EXERCISE =>
Go to the line that contains "user ← try_with" and extract it along with every line after it, exactly, through the end of the data below.

MATERIALS PROVIDED =>
◆ ◆ ◆ ◆ ◆
(** ** Contacts (contacts.rs) *)

Definition start_if_needed_error (error : VerifyPasswordIfNeededError) : StartEmailVerificationError :=
  match error with
  | IfNeeded_Password error => StartEmail_Password error
  | IfNeeded_Repository error => StartEmail_Repository error
  end.

Definition start_email_verification (password_manager : PasswordManager)
    (email_change_allowed password_login_enabled requester_is_admin : bool)
    (requester : RequesterFingerprint) (browser_session : option BrowserSession) (email : string)
    (password : option string) (notification_language : string)
    : M St StartEmailVerificationError UserEmailAuthentication :=
  browser_session ← ok_or StartEmail_Unauthorized browser_session;
  _ ← require email_change_allowed StartEmail_Disabled;
  _ ← require (contains_at email) StartEmail_InvalidEmail;
  ok ← try_with start_if_needed_error (verify_password_if_needed requester_is_admin
         password_login_enabled password_manager password (BrowserSession_user browser_session));
  _ ← require ok StartEmail_IncorrectPassword;
  limited ← is_limited (check_email_authentication_email requester email);
  _ ← require (negb limited) StartEmail_RateLimited;
  auth ← try_with StartEmail_Repository
           (user_email_add_authentication_for_session email browser_session);
  _ ← try_with StartEmail_Repository
        (schedule_notification (Target_Email (UserEmailAuthentication_id auth)) notification_language);
  _ ← repo_save;
  mret auth.

(** [auth.user_session_id != Some(browser_session.id)] *)
Definition owns_authentication (auth : UserEmailAuthentication) (browser_session : BrowserSession)
    : bool :=
  bool_decide (UserEmailAuthentication_user_session_id auth = Some (BrowserSession_id browser_session)).

Definition complete_email_verification (authentication_id : Ulid)
    (browser_session : option BrowserSession) (code : string)
    : M St CompleteEmailVerificationError () :=
  browser_session ← ok_or CompleteEmail_Unauthorized browser_session;
  auth ← try_with CompleteEmail_Repository (user_email_lookup_authentication authentication_id);
  auth ← ok_or CompleteEmail_NotFound auth;
  _ ← require (owns_authentication auth browser_session) CompleteEmail_NotOwned;
  _ ← require (negb (is_some (UserEmailAuthentication_completed_at auth)))
        CompleteEmail_AlreadyCompleted;
  limited ← is_limited (check_email_authentication_attempt (UserEmailAuthentication_id auth));
  _ ← require (negb limited) CompleteEmail_RateLimited;
  found_code ← try_with CompleteEmail_Repository (user_email_find_authentication_code auth code);
  found_code ← ok_or CompleteEmail_InvalidCode found_code;
  now ← clock_now;
  _ ← require (negb (EmailCode_expires_at found_code <? now)) CompleteEmail_CodeExpired;
  _ ← try_with CompleteEmail_Repository
        (user_email_complete_authentication_with_code auth found_code);
  existing ← try_with CompleteEmail_Repository
    (user_email_find (BrowserSession_user browser_session) (UserEmailAuthentication_email auth));
  _ ← (if is_some existing then mret tt
       else _ ← try_with CompleteEmail_Repository
                  (user_email_add (BrowserSession_user browser_session)
                     (UserEmailAuthentication_email auth));
            mret tt);
  repo_save.

Definition resend_email_verification_code (requester : RequesterFingerprint)
    (authentication_id : Ulid) (browser_session : option BrowserSession)
    (notification_language : string) : M St ResendEmailVerificationError () :=
  browser_session ← ok_or ResendEmail_Unauthorized browser_session;
  auth ← try_with ResendEmail_Repository (user_email_lookup_authentication authentication_id);
  auth ← ok_or ResendEmail_NotFound auth;
  _ ← require (owns_authentication auth browser_session) ResendEmail_NotOwned;
  _ ← require (negb (is_some (UserEmailAuthentication_completed_at auth))) ResendEmail_AlreadyCompleted;
  limited ← is_limited (check_email_authentication_send_code requester
              (UserEmailAuthentication_id auth) (UserEmailAuthentication_email auth));
  _ ← require (negb limited) ResendEmail_RateLimited;
  _ ← try_with ResendEmail_Repository
        (schedule_notification (Target_Email (UserEmailAuthentication_id auth)) notification_language);
  repo_save.

Definition remove_if_needed_error (error : VerifyPasswordIfNeededError) : RemoveUserEmailError :=
  match error with
  | IfNeeded_Password error => RemoveEmail_Password error
  | IfNeeded_Repository error => RemoveEmail_Repository error
  end.

Definition remove_user_email (password_manager : PasswordManager) (requester_user_id : option Ulid)
    (requester_is_admin password_login_enabled : bool) (password : option string) (email_id : Ulid)
    : M St RemoveUserEmailError () :=
  email ← try_with RemoveEmail_Repository (user_email_lookup email_id);
  email ← ok_or RemoveEmail_NotFound email;
  _ ← require (requester_is_admin || bool_decide (requester_user_id = Some (UserEmail_user_id email)))
        RemoveEmail_Unauthorized;
  user ← try_with RemoveEmail_Repository (user_lookup (UserEmail_user_id email));
  user ← ok_or RemoveEmail_UserNotFound user;
  ok ← try_with remove_if_needed_error (verify_password_if_needed requester_is_admin
         password_login_enabled password_manager password user);
  _ ← require ok RemoveEmail_IncorrectPassword;
  _ ← try_with RemoveEmail_Repository (user_email_remove email);
  _ ← try_with RemoveEmail_Repository (schedule_provision_user_job (User_id user) None None);
  repo_save.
◆ ◆ ◆ ◆ ◆
OUTPUT BELOW =>
  user ← try_with RemoveEmail_Repository (user_lookup (UserEmail_user_id email));
  user ← ok_or RemoveEmail_UserNotFound user;
  ok ← try_with remove_if_needed_error (verify_password_if_needed requester_is_admin
         password_login_enabled password_manager password user);
  _ ← require ok RemoveEmail_IncorrectPassword;
  _ ← try_with RemoveEmail_Repository (user_email_remove email);
  _ ← try_with RemoveEmail_Repository (schedule_provision_user_job (User_id user) None None);
  repo_save.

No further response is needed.